WHAT NEEDS TO BE DONE: Copy every record that appears below, exactly as it stands.

Saved data entries:

>>>

(** *** A session whose refresh token has expired *)

Definition bob_much_later : world := at_time 700000 bob_session.

(** *** Further requests *)

(** A registration without a password. *)
Definition no_password_given : obj := {[ "email" := VStr "a@b.com" ]}.

(** A social login with the address Ann registered with a password. *)
Definition eve_as_ann : obj :=
  {[ "email" := VStr "a@b.com"; "name" := VStr "Eve" ]}.

(** A password login to Bob's account, which social login created. *)
Definition bob_password_login : obj :=
  {[ "email" := VStr "bob@x.org"; "password" := VStr "letmein" ]}.

(** What Bob's first refresh token carries. *)
Definition bob_payload : obj :=
  {[ "id" := VNum 1; "name" := VStr "Bob"; "email" := VStr "bob@x.org";
     "role" := VStr "user"; "iat" := VNum 1000; "exp" := VNum 605800 ]}.

Definition bob_at_2000 : world := at_time 2000 bob_session.

End Toy.


(** Calls that write to the users table, calls that read it, and token
    verification. *)
Definition is_write (c : call) : bool :=
  match c with
  | Call (Create _) | Call (Update _ _) | Call (FindOrCreate _ _) => true
  | _ => false
  end.

Definition is_lookup (c : call) : bool :=
  match c with
  | Call (FindOne _) | Call (FindByPk _) | Call (FindOrCreate _ _) => true
  | _ => false
  end.

Definition is_verify (c : call) : bool :=
  match c with
  | Call (JwtVerify _) => true
  | _ => false
  end.

(** What the rows hold as refresh token and as email. *)
Definition stored_tokens (w : world) : list value :=
  map (fun u => get u "refreshToken") (users w).

Definition stored_emails (w : world) : list value :=
  map (fun u => get u "email") (users w).

(** The rows that carry a given email. *)
Definition with_email (email : string) (us : list obj) : list obj :=
  List.filter (fun u => bool_decide (get u "email" = VStr email)) us.

(** The object of a [User.create] call. *)
Definition created (c : call) : option obj :=
  match c with
  | Call (Create values) => Some values
  | _ => None
  end.

(** Two refreshes in flight together: each verifies its token and reads the
    row, then the first signs, writes and answers, then the second. *)
Definition both_read_first : list bool :=
  [true; true; false; false; true; true; true; false; false; false].

(** Responses and password checks among the calls. *)
Definition is_send (c : call) : bool :=
  match c with
  | Call (Send _ _) => true
  | _ => false
  end.

Definition is_compare (c : call) : bool :=
  match c with
  | Call (BcryptCompare _ _) => true
  | _ => false
  end.

(** How many times the handler answered. *)
Definition sends (tr : list call) : nat := List.length (List.filter is_send tr).

(** No field named [password], at the top or in a nested object. *)
Definition no_password (b : gmap string field) : Prop :=
  b !! "password" = None ∧
  ∀ k o, b !! k = Some (FObj o) → o !! "password" = None.

(** [{accessToken, refreshToken}], the body of a successful refresh. *)
Definition pair_body (tokens : string * string) : gmap string field :=
  {[ "accessToken" := FVal (VStr tokens.1);
     "refreshToken" := FVal (VStr tokens.2) ]}.

(** ** Properties *)

(** Close the goals left once a run has been computed. *)
Ltac settle :=
  repeat split; intros; try discriminate; try reflexivity;
  repeat constructor.

Section Properties.

Variable attributes : list string.
Variable defaults : obj.
Variable bcrypt_hash : N -> string -> string.
Variable bcrypt_compare : string -> string -> bool.
Variable jwt_verify : Z -> string -> option obj.
Variable generateTokens : Z -> obj -> string * string.

Local Abbreviation serve :=
  (handle attributes defaults bcrypt_hash bcrypt_compare jwt_verify
          generateTokens).

Local Abbreviation perform' :=
  (perform attributes defaults bcrypt_hash bcrypt_compare jwt_verify
           generateTokens).
Local Abbreviation run' :=
  (run attributes defaults bcrypt_hash bcrypt_compare jwt_verify
       generateTokens).

(** *** Strings and tokens on examples *)

Example trim_spaces : trim " A@B.com " = "A@B.com".
Proof. reflexivity. Qed.

Example trim_inner_space : trim "  a b  " = "a b".
Proof. reflexivity. Qed.

Example lower_ascii : toLowerCase "A@B.com" = "a@b.com".
Proof. reflexivity. Qed.

Example empty_string_falsy : truthy (VStr "") = false.
Proof. reflexivity. Qed.

Example toy_digest_checks :
  Toy.bcrypt_compare "secret123" (Toy.bcrypt_hash 7 "secret123") = true ∧
  Toy.bcrypt_compare "letmein" (Toy.bcrypt_hash 7 "secret123") = false.
Proof. split; reflexivity. Qed.

Example toy_refresh_token_verifies :
  Toy.jwt_verify 2000 Toy.bob_refresh1
    = Some {[ "id" := VNum 1; "name" := VStr "Bob";
              "email" := VStr "bob@x.org"; "role" := VStr "user";
              "iat" := VNum 1000; "exp" := VNum 605800 ]} ∧
  Toy.jwt_verify 700000 Toy.bob_refresh1 = None ∧
  Toy.jwt_verify 2000 Toy.bob_access2 = None.
Proof. repeat split; vm_compute; reflexivity. Qed.

(** *** The response, once sent, stays *)

Lemma perform_sent_stable {X : Type} (c : eff X) (w : world) (resp : response) :
  (perform' c w (Some resp)).2 = Some resp.
Proof.
  destruct c; simpl; repeat case_match; reflexivity.
Qed.

Lemma run_sent_stable (p : prog unit) :
  ∀ (w : world) (resp : response) (tr : list call),
    response_of (run' p w (Some resp) tr) = Some resp.
Proof.
  induction p as [a|e|X c k IH]; intros w resp tr; simpl; try reflexivity.
  pose proof (perform_sent_stable c w resp) as Hs.
  destruct (perform' c w (Some resp)) as [[a w'] sent'].
  simpl in Hs. subst sent'. apply IH.
Qed.

(** *** Token verification *)

Lemma verify_call_falsy (now : Z) (token : value) :
  truthy token = false →
  verify_call jwt_verify now token = inl (jwt_error "jwt must be provided").
Proof. intros H. unfold verify_call. by rewrite H. Qed.

Lemma verify_call_ok (now : Z) (token : value) (payload : obj) :
  verify_call jwt_verify now token = inr payload →
  ∃ t, token = VStr t ∧ t ≠ "" ∧ jwt_verify now t = Some payload.
Proof.
  unfold verify_call. destruct (truthy token) eqn:Ht; [|done].
  destruct token as [| | | |t]; try done.
  destruct (jwt_verify now t) eqn:Hv; [|done].
  intros [= <-]. exists t. repeat split; [|done].
  intros ->. discriminate Ht.
Qed.

(** C10. A refresh whose token fails verification (malformed, badly signed
    or expired, or not a usable token at all) writes nothing: the users
    table is as it was and no writing call is made; when a token was
    presented the request ends with 403 "Invalid or expired refresh
    token". *)
Theorem refresh_invalid_token_no_write (req : obj) (w : world) :
  (∀ t, get req "refreshToken" = VStr t → jwt_verify (clock w) t = None) →
  let r := serve (refreshToken req) w in
  world_of r = w ∧
  Forall (fun c => is_write c = false) (trace_of r) ∧
  (truthy (get req "refreshToken") = true →
   outcome_of r = Resolved ∧
   response_of r =
     Some (Response 403 (message_body "Invalid or expired refresh token"))).
Proof.
  intros Hv. unfold handle, refreshToken.
  assert (∃ e, verify_call jwt_verify (clock w) (get req "refreshToken")
               = inl e) as [e He].
  { destruct (verify_call _ _ _) as [e|payload] eqn:E; [by eexists|].
    apply verify_call_ok in E as (t & Ht & _ & Hsome).
    rewrite (Hv t Ht) in Hsome. discriminate. }
  destruct (truthy (get req "refreshToken")); simpl; rewrite He; simpl;
    settle.
Qed.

<<<

RESPONSE:
(** *** A session whose refresh token has expired *)

Definition bob_much_later : world := at_time 700000 bob_session.

(** *** Further requests *)

(** A registration without a password. *)
Definition no_password_given : obj := {[ "email" := VStr "a@b.com" ]}.

(** A social login with the address Ann registered with a password. *)
Definition eve_as_ann : obj :=
  {[ "email" := VStr "a@b.com"; "name" := VStr "Eve" ]}.

(** A password login to Bob's account, which social login created. *)
Definition bob_password_login : obj :=
  {[ "email" := VStr "bob@x.org"; "password" := VStr "letmein" ]}.

(** What Bob's first refresh token carries. *)
Definition bob_payload : obj :=
  {[ "id" := VNum 1; "name" := VStr "Bob"; "email" := VStr "bob@x.org";
     "role" := VStr "user"; "iat" := VNum 1000; "exp" := VNum 605800 ]}.

Definition bob_at_2000 : world := at_time 2000 bob_session.

End Toy.


(** Calls that write to the users table, calls that read it, and token
    verification. *)
Definition is_write (c : call) : bool :=
  match c with
  | Call (Create _) | Call (Update _ _) | Call (FindOrCreate _ _) => true
  | _ => false
  end.

Definition is_lookup (c : call) : bool :=
  match c with
  | Call (FindOne _) | Call (FindByPk _) | Call (FindOrCreate _ _) => true
  | _ => false
  end.

Definition is_verify (c : call) : bool :=
  match c with
  | Call (JwtVerify _) => true
  | _ => false
  end.

(** What the rows hold as refresh token and as email. *)
Definition stored_tokens (w : world) : list value :=
  map (fun u => get u "refreshToken") (users w).

Definition stored_emails (w : world) : list value :=
  map (fun u => get u "email") (users w).

(** The rows that carry a given email. *)
Definition with_email (email : string) (us : list obj) : list obj :=
  List.filter (fun u => bool_decide (get u "email" = VStr email)) us.

(** The object of a [User.create] call. *)
Definition created (c : call) : option obj :=
  match c with
  | Call (Create values) => Some values
  | _ => None
  end.

(** Two refreshes in flight together: each verifies its token and reads the
    row, then the first signs, writes and answers, then the second. *)
Definition both_read_first : list bool :=
  [true; true; false; false; true; true; true; false; false; false].

(** Responses and password checks among the calls. *)
Definition is_send (c : call) : bool :=
  match c with
  | Call (Send _ _) => true
  | _ => false
  end.

Definition is_compare (c : call) : bool :=
  match c with
  | Call (BcryptCompare _ _) => true
  | _ => false
  end.

(** How many times the handler answered. *)
Definition sends (tr : list call) : nat := List.length (List.filter is_send tr).

(** No field named [password], at the top or in a nested object. *)
Definition no_password (b : gmap string field) : Prop :=
  b !! "password" = None ∧
  ∀ k o, b !! k = Some (FObj o) → o !! "password" = None.

(** [{accessToken, refreshToken}], the body of a successful refresh. *)
Definition pair_body (tokens : string * string) : gmap string field :=
  {[ "accessToken" := FVal (VStr tokens.1);
     "refreshToken" := FVal (VStr tokens.2) ]}.

(** ** Properties *)

(** Close the goals left once a run has been computed. *)
Ltac settle :=
  repeat split; intros; try discriminate; try reflexivity;
  repeat constructor.

Section Properties.

Variable attributes : list string.
Variable defaults : obj.
Variable bcrypt_hash : N -> string -> string.
Variable bcrypt_compare : string -> string -> bool.
Variable jwt_verify : Z -> string -> option obj.
Variable generateTokens : Z -> obj -> string * string.

Local Abbreviation serve :=
  (handle attributes defaults bcrypt_hash bcrypt_compare jwt_verify
          generateTokens).

Local Abbreviation perform' :=
  (perform attributes defaults bcrypt_hash bcrypt_compare jwt_verify
           generateTokens).
Local Abbreviation run' :=
  (run attributes defaults bcrypt_hash bcrypt_compare jwt_verify
       generateTokens).

(** *** Strings and tokens on examples *)

Example trim_spaces : trim " A@B.com " = "A@B.com".
Proof. reflexivity. Qed.

Example trim_inner_space : trim "  a b  " = "a b".
Proof. reflexivity. Qed.

Example lower_ascii : toLowerCase "A@B.com" = "a@b.com".
Proof. reflexivity. Qed.

Example empty_string_falsy : truthy (VStr "") = false.
Proof. reflexivity. Qed.

Example toy_digest_checks :
  Toy.bcrypt_compare "secret123" (Toy.bcrypt_hash 7 "secret123") = true ∧
  Toy.bcrypt_compare "letmein" (Toy.bcrypt_hash 7 "secret123") = false.
Proof. split; reflexivity. Qed.

Example toy_refresh_token_verifies :
  Toy.jwt_verify 2000 Toy.bob_refresh1
    = Some {[ "id" := VNum 1; "name" := VStr "Bob";
              "email" := VStr "bob@x.org"; "role" := VStr "user";
              "iat" := VNum 1000; "exp" := VNum 605800 ]} ∧
  Toy.jwt_verify 700000 Toy.bob_refresh1 = None ∧
  Toy.jwt_verify 2000 Toy.bob_access2 = None.
Proof. repeat split; vm_compute; reflexivity. Qed.

(** *** The response, once sent, stays *)

Lemma perform_sent_stable {X : Type} (c : eff X) (w : world) (resp : response) :
  (perform' c w (Some resp)).2 = Some resp.
Proof.
  destruct c; simpl; repeat case_match; reflexivity.
Qed.

Lemma run_sent_stable (p : prog unit) :
  ∀ (w : world) (resp : response) (tr : list call),
    response_of (run' p w (Some resp) tr) = Some resp.
Proof.
  induction p as [a|e|X c k IH]; intros w resp tr; simpl; try reflexivity.
  pose proof (perform_sent_stable c w resp) as Hs.
  destruct (perform' c w (Some resp)) as [[a w'] sent'].
  simpl in Hs. subst sent'. apply IH.
Qed.

(** *** Token verification *)

Lemma verify_call_falsy (now : Z) (token : value) :
  truthy token = false →
  verify_call jwt_verify now token = inl (jwt_error "jwt must be provided").
Proof. intros H. unfold verify_call. by rewrite H. Qed.

Lemma verify_call_ok (now : Z) (token : value) (payload : obj) :
  verify_call jwt_verify now token = inr payload →
  ∃ t, token = VStr t ∧ t ≠ "" ∧ jwt_verify now t = Some payload.
Proof.
  unfold verify_call. destruct (truthy token) eqn:Ht; [|done].
  destruct token as [| | | |t]; try done.
  destruct (jwt_verify now t) eqn:Hv; [|done].
  intros [= <-]. exists t. repeat split; [|done].
  intros ->. discriminate Ht.
Qed.

(** C10. A refresh whose token fails verification (malformed, badly signed
    or expired, or not a usable token at all) writes nothing: the users
    table is as it was and no writing call is made; when a token was
    presented the request ends with 403 "Invalid or expired refresh
    token". *)
Theorem refresh_invalid_token_no_write (req : obj) (w : world) :
  (∀ t, get req "refreshToken" = VStr t → jwt_verify (clock w) t = None) →
  let r := serve (refreshToken req) w in
  world_of r = w ∧
  Forall (fun c => is_write c = false) (trace_of r) ∧
  (truthy (get req "refreshToken") = true →
   outcome_of r = Resolved ∧
   response_of r =
     Some (Response 403 (message_body "Invalid or expired refresh token"))).
Proof.
  intros Hv. unfold handle, refreshToken.
  assert (∃ e, verify_call jwt_verify (clock w) (get req "refreshToken")
               = inl e) as [e He].
  { destruct (verify_call _ _ _) as [e|payload] eqn:E; [by eexists|].
    apply verify_call_ok in E as (t & Ht & _ & Hsome).
    rewrite (Hv t Ht) in Hsome. discriminate. }
  destruct (truthy (get req "refreshToken")); simpl; rewrite He; simpl;
    settle.
Qed.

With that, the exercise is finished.